### [What to do]
Go to the line holding "(** A disk as" in the entries below and write out exactly every line down to and including the line holding "after bget *)".

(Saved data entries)
(* ===== verification/Bio.v ===== *)
(** bio.c (Lab4): the buffer cache with one lock per hash bucket.  Data and
    operations, as a machine in which the processes' steps interleave.

    - A [struct buf *] is a [bptr]: a slot of [bcache.buf] or the head of a
      bucket; the bucket lists are doubly linked through [prev] and [next].
    - What runs under a bucket's spinlock is cut at every access to memory the
      lock does not protect (the [used] flags); a sleeplock blocks.
    - virtio_disk_rw is a block device with its law (spinlock.c, sleeplock.c
      and virtio_disk.c are not part of these sources).
    - [pins] counts the bpin calls without their bunpin: no operation reads it.
    - [disk], the field only the driver uses, is left out. *)
From stdpp Require Import functions.
From S2P Require Import Prelude.

(** ** Definitions *)

(** virtio_disk_rw: a block read is the block last written. *)
Class Disk := { block : Type; zero_block : block; dstate : Type;
  disk_read : dstate → Z → Z → block; disk_write : dstate → Z → Z → block → dstate }.
Class DiskLaws (D : Disk) : Prop := {
  read_written : ∀ k d b x, disk_read (disk_write k d b x) d b = x;
  read_other : ∀ k d b x d' b', (d', b') ≠ (d, b) → disk_read (disk_write k d b x) d' b' = disk_read k d' b' }.

(** A disk as a map from device and block number. *)
Definition map_disk : Disk := {|
  block := list byte; zero_block := []; dstate := gmap (Z * Z) (list byte);
  disk_read k d b := default [] (k !! (d, b)); disk_write k d b x := <[(d, b) := x]> k |}.

Definition NPROC : nat := 64.
Definition NBUF : nat := 30.
Definition NBUCKETS : Z := 13.
Definition hash_v (key : Z) : nat := Z.to_nat (key mod NBUCKETS).

Inductive bptr := Head (v : nat) | Buf (i : nat).
#[export] Instance bptr_eq_dec : EqDecision bptr.
Proof. solve_decision. Defined.

Record buf `{Disk} := {
  valid : Z; dev : Z; blockno : Z; slock : option nat (* who holds the sleeplock *);
  refcnt : Z; prev : bptr; next : bptr; data : block; used : bool }.

(** Where a process is in the operation it runs. *)
Inductive pcs :=
  | Idle
  | WaitGet (d b : Z)              (* bget: before acquire(&bucket->lock) *)
  | Scan (d b : Z)                 (* bget: the search of the bucket *)
  | Probe (d b : Z) (i : nat)      (* bget: reads buf[i].used *)
  | Tas (d b : Z) (i : nat)        (* bget: __atomic_test_and_set *)
  | Fill (d b : Z) (i : nat)       (* bget: the fields and links of buf[i] *)
  | SleepOn (d b : Z) (p : bptr)   (* bget: acquiresleep *)
  | Check (d b : Z) (p : bptr)     (* bread: after bget *)
  | WaitRel (p : bptr)             (* brelse: before acquire *)
  | Dec (p : bptr) (v : nat)       (* brelse: the count and the links *)
  | Clear (p : bptr) (v : nat)     (* brelse: __atomic_clear *)
  | Unlock (v : nat)               (* brelse: release *)
  | WaitPin (p : bptr) | WaitUnpin (p : bptr)
  | Panicked (why : string).

(** The calls of the clients; [Store] is a write to [b->data]. *)
Inductive call `{Disk} :=
  | Bread (d b : Z) | Store (i : nat) (x : block) | Bwrite (i : nat) | Brelse (i : nat)
  | Bpin (i : nat) | Bunpin (i : nat).

Section bio.
Context {D : Disk}.

Record bst := Bst {
  node : bptr → buf; lock : nat → option nat (* who holds buckets[v].lock *);
  dk : dstate; pc : nat → pcs; pins : bptr → nat }.

Definition set_node (p : bptr) (f : buf → buf) (s : bst) : bst :=
  Bst (<[p := f (node s p)]> (node s)) (lock s) (dk s) (pc s) (pins s).
Definition set_lock (v : nat) (o : option nat) (s : bst) : bst :=
  Bst (node s) (<[v := o]> (lock s)) (dk s) (pc s) (pins s).
Definition set_dk (k : dstate) (s : bst) : bst := Bst (node s) (lock s) k (pc s) (pins s).
Definition set_pins (p : bptr) (n : nat) (s : bst) : bst :=
  Bst (node s) (lock s) (dk s) (pc s) (<[p := n]> (pins s)).
Definition goto (t : nat) (c : pcs) (s : bst) : bst :=
  Bst (node s) (lock s) (dk s) (<[t := c]> (pc s)) (pins s).

Definition set_slock (o : option nat) (b : buf) : buf :=
  Build_buf _ (valid b) (dev b) (blockno b) o (refcnt b) (prev b) (next b) (data b) (used b).
Definition set_refcnt (n : Z) (b : buf) : buf :=
  Build_buf _ (valid b) (dev b) (blockno b) (slock b) n (prev b) (next b) (data b) (used b).
Definition set_prev (p : bptr) (b : buf) : buf :=
  Build_buf _ (valid b) (dev b) (blockno b) (slock b) (refcnt b) p (next b) (data b) (used b).
Definition set_next (p : bptr) (b : buf) : buf :=
  Build_buf _ (valid b) (dev b) (blockno b) (slock b) (refcnt b) (prev b) p (data b) (used b).
Definition set_used (u : bool) (b : buf) : buf :=
  Build_buf _ (valid b) (dev b) (blockno b) (slock b) (refcnt b) (prev b) (next b) (data b) u.
Definition set_data (x : block) (b : buf) : buf :=
  Build_buf _ (valid b) (dev b) (blockno b) (slock b) (refcnt b) (prev b) (next b) x (used b).
Definition set_valid (z : Z) (b : buf) : buf :=
  Build_buf _ z (dev b) (blockno b) (slock b) (refcnt b) (prev b) (next b) (data b) (used b).

Definition zero_buf : buf := Build_buf _ 0 0 0 None 0 (Head 0) (Head 0) zero_block false.
Definition binit (k : dstate) : bst := {|
  node p := match p with
            | Head v => set_next (Head v) (set_prev (Head v) zero_buf)
            | Buf _ => zero_buf
            end;
  lock _ := None; dk := k; pc _ := Idle; pins _ := O |}.

(** The first loop of bget, from [p]: it ends with the buffer found, if any. *)
Fixpoint scan (fuel : nat) (nd : bptr → buf) (p head : bptr) (d b : Z) : option (option bptr) :=
  match fuel with
  | O => None
  | S fuel' =>
      if decide (p = head) then Some None
      else if (dev (nd p) =? d) && (blockno (nd p) =? b) then Some (Some p)
      else scan fuel' nd (next (nd p)) head d b
  end.

Definition bucket_of (s : bst) (p : bptr) : nat := hash_v (blockno (node s p)).

(** [buf->dev = dev; ...; bucket->head.next = buf]: the new buffer's fields and
    its insertion at the head of the bucket. *)
Definition fill (d b : Z) (i : nat) (s : bst) : bst :=
  let h := Head (hash_v b) in
  let s := set_node (Buf i) (λ x, Build_buf _ 0 d b (slock x) 1 (prev x) (next x) (data x) (used x)) s in
  let s := set_node (Buf i) (set_next (next (node s h))) s in
  let s := set_node (Buf i) (set_prev h) s in
  let s := set_node (next (node s h)) (set_prev (Buf i)) s in
  set_node h (set_next (Buf i)) s.

(** [b->next->prev = b->prev; b->prev->next = b->next]. *)
Definition unlink (p : bptr) (s : bst) : bst :=
  let s := set_node (next (node s p)) (set_prev (prev (node s p))) s in
  set_node (prev (node s p)) (set_next (next (node s p))) s.

(** Process [t]'s next step in the operation it runs; [None] when it has to
    wait for a lock (or runs nothing). *)
Definition exec (t : nat) (s : bst) : option bst :=
  match pc s t with
  | Idle | Panicked _ => None
  | WaitGet d b =>
      let v := hash_v b in
      if lock s v then None else Some (goto t (Scan d b) (set_lock v (Some t) s))
  | Scan d b =>
      let v := hash_v b in
      match scan (S NBUF) (node s) (next (node s (Head v))) (Head v) d b with
      | None => None
      | Some (Some p) =>
          Some (goto t (SleepOn d b p) (set_lock v None (set_node p (λ x, set_refcnt (u32 (refcnt x + 1)) x) s)))
      | Some None => Some (goto t (Probe d b 0) s)
      end
  | Probe d b i =>
      Some (goto t (if (i <? NBUF)%nat then
                      if negb (used (node s (Buf i))) then Tas d b i else Probe d b (S i)
                    else Panicked "bget: no buffers") s)
  | Tas d b i =>
      Some (goto t (if used (node s (Buf i)) then Probe d b (S i) else Fill d b i)
                 (set_node (Buf i) (set_used true) s))
  | Fill d b i =>
      Some (goto t (SleepOn d b (Buf i)) (set_lock (hash_v b) None (fill d b i s)))
  | SleepOn d b p =>
      if slock (node s p) then None
      else Some (goto t (Check d b p) (set_node p (set_slock (Some t)) s))
  | Check d b p =>
      Some (goto t Idle
        (if valid (node s p) =? 0 then
           set_node p (λ x, set_valid 1 (set_data (disk_read (dk s) (dev x) (blockno x)) x)) s
         else s))
  | WaitRel p =>
      let v := bucket_of s p in
      if lock s v then None else Some (goto t (Dec p v) (set_lock v (Some t) s))
  | Dec p v =>
      let s := set_node p (λ x, set_refcnt (u32 (refcnt x - 1)) x) s in
      Some (if refcnt (node s p) =? 0 then goto t (Clear p v) (unlink p s)
            else goto t (Unlock v) s)
  | Clear p v => Some (goto t (Unlock v) (set_node p (set_used false) s))
  | Unlock v => Some (goto t Idle (set_lock v None s))
  | WaitPin p =>
      if lock s (bucket_of s p) then None
      else Some (goto t Idle (set_pins p (S (pins s p)) (set_node p (λ x, set_refcnt (u32 (refcnt x + 1)) x) s)))
  | WaitUnpin p =>
      if lock s (bucket_of s p) then None
      else Some (goto t Idle (set_node p (λ x, set_refcnt (u32 (refcnt x - 1)) x) s))
  end.

Definition holdingsleep (t : nat) (s : bst) (p : bptr) : bool := bool_decide (slock (node s p) = Some t).

(** A call by process [t].  The clients write to and pin only a buffer they
    hold, unpin only what was pinned, and keep fewer than 2^31 pins. *)
Definition invoke (t : nat) (c : call) (s : bst) : option bst :=
  match c with
  | Bread d b => Some (goto t (WaitGet d b) s)
  | Store i x =>
      if holdingsleep t s (Buf i) then Some (goto t Idle (set_node (Buf i) (set_data x) s)) else None
  | Bwrite i =>
      Some (if negb (holdingsleep t s (Buf i)) then goto t (Panicked "bwrite") s
            else let x := node s (Buf i) in goto t Idle (set_dk (disk_write (dk s) (dev x) (blockno x) (data x)) s))
  | Brelse i =>
      Some (if negb (holdingsleep t s (Buf i)) then goto t (Panicked "brelse") s
            else goto t (WaitRel (Buf i)) (set_node (Buf i) (set_slock None) s))
  | Bpin i =>
      if holdingsleep t s (Buf i) && (Z.of_nat (pins s (Buf i)) <? 2 ^ 31)
      then Some (goto t (WaitPin (Buf i)) s) else None
  | Bunpin i =>
      if (0 <? pins s (Buf i))%nat
      then Some (goto t (WaitUnpin (Buf i)) (set_pins (Buf i) (pred (pins s (Buf i))) s)) else None
  end.

(** One step of the machine, and the states it reaches. *)
Inductive bstep (s : bst) : bst → Prop :=
  | step_exec t s' : (t < NPROC)%nat → exec t s = Some s' → bstep s s'
  | step_call t c s' : (t < NPROC)%nat → pc s t = Idle → invoke t c s = Some s' → bstep s s'.
Definition reachable (s : bst) : Prop := ∃ k, rtc bstep (binit k) s.
End bio.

### [Solution below]
(** A disk as a map from device and block number. *)
Definition map_disk : Disk := {|
  block := list byte; zero_block := []; dstate := gmap (Z * Z) (list byte);
  disk_read k d b := default [] (k !! (d, b)); disk_write k d b x := <[(d, b) := x]> k |}.

Definition NPROC : nat := 64.
Definition NBUF : nat := 30.
Definition NBUCKETS : Z := 13.
Definition hash_v (key : Z) : nat := Z.to_nat (key mod NBUCKETS).

Inductive bptr := Head (v : nat) | Buf (i : nat).
#[export] Instance bptr_eq_dec : EqDecision bptr.
Proof. solve_decision. Defined.

Record buf `{Disk} := {
  valid : Z; dev : Z; blockno : Z; slock : option nat (* who holds the sleeplock *);
  refcnt : Z; prev : bptr; next : bptr; data : block; used : bool }.

(** Where a process is in the operation it runs. *)
Inductive pcs :=
  | Idle
  | WaitGet (d b : Z)              (* bget: before acquire(&bucket->lock) *)
  | Scan (d b : Z)                 (* bget: the search of the bucket *)
  | Probe (d b : Z) (i : nat)      (* bget: reads buf[i].used *)
  | Tas (d b : Z) (i : nat)        (* bget: __atomic_test_and_set *)
  | Fill (d b : Z) (i : nat)       (* bget: the fields and links of buf[i] *)
  | SleepOn (d b : Z) (p : bptr)   (* bget: acquiresleep *)
  | Check (d b : Z) (p : bptr)     (* bread: after bget *)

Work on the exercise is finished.